In an interview with Voice of America, James Warlick called for strong efforts towards relaxing the tension, expressing hope that the upcoming Russia-mediated meeting between the Armenian and Azerbaijani presidents later today may mark a progress in the peace talks over Nagorno-Karabakh.

“Of course, we are very concerned about the situation along the Line of Contact, and as you see, the situation is not frozen at all. Tell a mother of a dead or injured soldier that that this isn’t a frozen conflict. This hasn’t been a frozen conflict. And we are very concerned about the escalations.

“And there are things that should be done about this escalation. The first thing is that – I am very pleased to see – that the presidents may be meeting each other in Sochi today or tomorrow, and we hope that they can make progress on key issue, especially putting in it the violence on the Line of Contact,” he said.

The US diplomat further expressed the mission’s hope that the meeting will help put an end to threats and provocative rhetoric. “They don’t bring us closer to peace,” he said. “They incite violence, and we are going to find a way to a lasting settlement. We need to see an end to the hostile rhetoric and this kind of provocative threats. So one of the outcomes of this very important meeting with President Putin, I hope, will be a commitment from both sides that they will end this hostile rhetoric, respect the ceasefire and work with the co-chairs towards a peaceful settlement.”

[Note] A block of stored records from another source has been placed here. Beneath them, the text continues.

(** C7: in every copy run to completion, each tile entity of a visited source
    chunk whose Position the selection contains is cloned with the
    translation offset and handed to the destination, whatever the
    entity-copy flag says; each such ordinary entity is, when the flag is
    enabled; and when the flag is disabled no ordinary entity is handed to
    the destination at all. *)
Theorem entity_migration (lib : BlockTypesModule) (a : CopyArgs) (w : World) (s' : Frame) :
  copyBlocks lib a w = Some s' →
  (∀ c ch e, c ∈ sel_chunkPositions (sourceSelection a) →
             chunks (dims w (sourceDim a)) !! c = Some ch →
             e ∈ TileEntities ch →
             contains (sourceSelection a) (Position e) = true →
             EvAddTileEntity (destDim a) (copyWithOffset e (copyOffset a)) ∈ log (world s'))
  ∧ (entities a = true →
     ∀ c ch e, c ∈ sel_chunkPositions (sourceSelection a) →
               chunks (dims w (sourceDim a)) !! c = Some ch →
               e ∈ Entities ch →
               contains (sourceSelection a) (Position e) = true →
               EvAddEntity (destDim a) (copyWithOffset e (copyOffset a)) ∈ log (world s'))
  ∧ (entities a = false →
     ∃ l, log (world s') = log w ++ l ∧ Forall (λ e, is_addEntity e = false) l).
Proof.
  intros Hcopy. unfold copyBlocks in Hcopy.
  apply bind_Some in Hcopy as (mk & Hmk & Hcopy).
  apply bind_Some in Hcopy as (s1 & Hrun & Hfin).
  apply finish_Some in Hfin as (_ & Hdims & Hlog).
  assert (Hsub : ∀ e, e ∈ log (world s1) → e ∈ log (world s')).
  { intros e He. rewrite Hlog. apply elem_of_app. by left. }
  split; [|split].
  - intros c ch e Hc Hch He Hin. apply Hsub.
    by apply (run_chunks_migrates a mk _ _ c ch _ _ e Hrun Hc Hch Hin).
  - intros Hents c ch e Hc Hch He Hin. apply Hsub.
    by apply (run_chunks_migrates a mk _ _ c ch _ _ e Hrun Hc Hch Hin).
  - intros Hents.
    destruct (es_log _ _ _ (effects_step_run_chunks a mk _ _ _ _ Hrun))
      as (l & m & Hl & Hf & _).
    cbn [world frame0] in Hl. eexists. rewrite Hlog, Hl, <- app_assoc. split; [done|].
    apply Forall_app. split.
    + eapply Forall_impl; [exact Hf|]. intros e (_ & _ & He). by apply He.
    + destruct (updateLights a); try constructor.
      unfold deferred_relights. apply Forall_fmap, Forall_forall. by intros c _.
Qed.

Lemma entity_migration_witness :
  ∃ s', copyBlocks demo_lib (demo_args false LightsOff) demo_world = Some s'
    ∧ EvAddTileEntity 1 (copyWithOffset (mkEntityRef (mkVector 1 2 3) 8)
                           (copyOffset (demo_args false LightsOff))) ∈ log (world s')
    ∧ ∃ l, log (world s') = log demo_world ++ l ∧ Forall (λ e, is_addEntity e = false) l.
Proof.
  destruct (copyBlocks demo_lib (demo_args false LightsOff) demo_world) as [s'|] eqn:E;
    [|vm_compute in E; discriminate].
  exists s'. split; [reflexivity|].
  destruct (entity_migration demo_lib (demo_args false LightsOff) demo_world s' E)
    as (Ht & _ & Hoff).
  split.
  - apply (Ht (0, 0) demo_sourceChunk (mkEntityRef (mkVector 1 2 3) 8)).
    + vm_compute. left.
    + reflexivity.
    + left.
    + vm_compute. reflexivity.
  - apply Hoff. reflexivity.
Defined.

(** * C8, at an offset that is no multiple of 16 *)

Lemma slices_same_extent_witness :
  volume (cell_inter (demo_args true LightsOff) (0, 0) 0 (1, 0) 0) ≠ 0
  ∧ shape (subarray (sourceSlices_of
                       (cell_sourceIntersect (demo_args true LightsOff)
                          (cell_inter (demo_args true LightsOff) (0, 0) 0 (1, 0) 0))
                       (0, 0) 0))
    = shape (subarray (destSlices_of (cell_inter (demo_args true LightsOff) (0, 0) 0 (1, 0) 0)
                                     (1, 0) 0))
  ∧ shape (subarray (destSlices_of (cell_inter (demo_args true LightsOff) (0, 0) 0 (1, 0) 0)
                                   (1, 0) 0))
    = (vy (size (cell_inter (demo_args true LightsOff) (0, 0) 0 (1, 0) 0)),
       vz (size (cell_inter (demo_args true LightsOff) (0, 0) 0 (1, 0) 0)),
       vx (size (cell_inter (demo_args true LightsOff) (0, 0) 0 (1, 0) 0))).
Proof.
  split; [vm_compute; discriminate|].
  apply (slices_same_extent (demo_args true LightsOff) (0, 0) 0 (1, 0) 0).
  vm_compute. discriminate.
Defined.

(** * C10 *)

Lemma foldM_total {A S} (f : A → S → option S) (Inv : S → Prop) l s :
  (∀ x s, x ∈ l → Inv s → ∃ s', f x s = Some s' ∧ Inv s') →
  Inv s → ∃ s', foldM f l s = Some s' ∧ Inv s'.
Proof.
  revert s. induction l as [|x l IH]; intros s Hstep Hs; [by exists s|].
  destruct (Hstep x s) as (s1 & Hx & H1); [by left|done|].
  destruct (IH s1) as (s2 & Hl & H2); [|done|].
  { intros y s3 Hy. apply Hstep. by right. }
  exists s2. simpl. by rewrite Hx.
Qed.

(** A cell step returns whenever the destination chunk and the source section
    are there: the two views have one shape. *)
Lemma copy_cell_total a cv sourceCpos sourceCy sourceMask destCpos destCy s :
  is_Some (chunks (dims (world s) (destDim a)) !! destCpos) →
  is_Some (getSection (world s) (sourceDim a) sourceCpos sourceCy) →
  is_Some (copy_cell a cv sourceCpos sourceCy sourceMask (translated a sourceCpos sourceCy)
                     destCpos destCy s).
Proof.
  intros [destChunk Hch] Hsrc. unfold copy_cell.
  case_bool_decide as Hv; [by eexists|].
  rewrite Hch. cbn [mbind option_bind].
  destruct (getSection_create (world s) (destDim a) destCpos destCy)
    as [[destSection w1]|] eqn:Hg; [|by eexists].
  apply getSection_create_Some in Hg as (ch & Hch' & _ & Hcase).
  assert (ch = destChunk) as -> by congruence.
  assert (is_Some (getSection w1 (sourceDim a) sourceCpos sourceCy)) as [sourceSection Hs].
  { destruct Hcase as [[_ ->]|(Hn & _ & ->)]; [done|].
    unfold getSection in *. rewrite dims_put_chunk.
    case_bool_decide as Hk; [|done]. rewrite Hk in Hsrc. cbn [chunks set_chunks].
    destruct (decide (destCpos = sourceCpos)) as [<-|Hne];
      [|by rewrite lookup_insert_ne].
    rewrite lookup_insert_eq. rewrite Hch in Hsrc. cbn [mbind option_bind sections set_sections] in *.
    destruct (decide (destCy = sourceCy)) as [<-|Hne];
      [by rewrite lookup_insert_eq|by rewrite lookup_insert_ne]. }
  rewrite Hs. cbn [mbind option_bind]. unfold write_cell.
  destruct (cell_geometry_of a sourceCpos sourceCy destCpos destCy Hv)
    as [_ _ _ Hdv Hsv _ _].
  change (intersect _ (translated a sourceCpos sourceCy))
    with (cell_inter a sourceCpos sourceCy destCpos destCy).
  rewrite Hdv, Hsv.
  rewrite bool_decide_eq_true_2 by reflexivity. by eexists.
Qed.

Warlick noted that Russia has a lot of concerns in its neighborhood and certainly it does not want to add its problems by increasing hostilities in Karabakh. “We have worked productively with the Russian co-chair to help to find negotiated settlement, and we will continue to do that. Russia has no interest in seeing renewed violence, instability so close to its borders, nor do we want to see it,” he said in the interview.

Asked why Russia is supplying weapons to Azerbaijan, Warlick said Russia is free to have commercial relations with any country it chooses, like the United States.

“That does not prohibit them from working productively with us to find the way to peace,” the diplomat noted.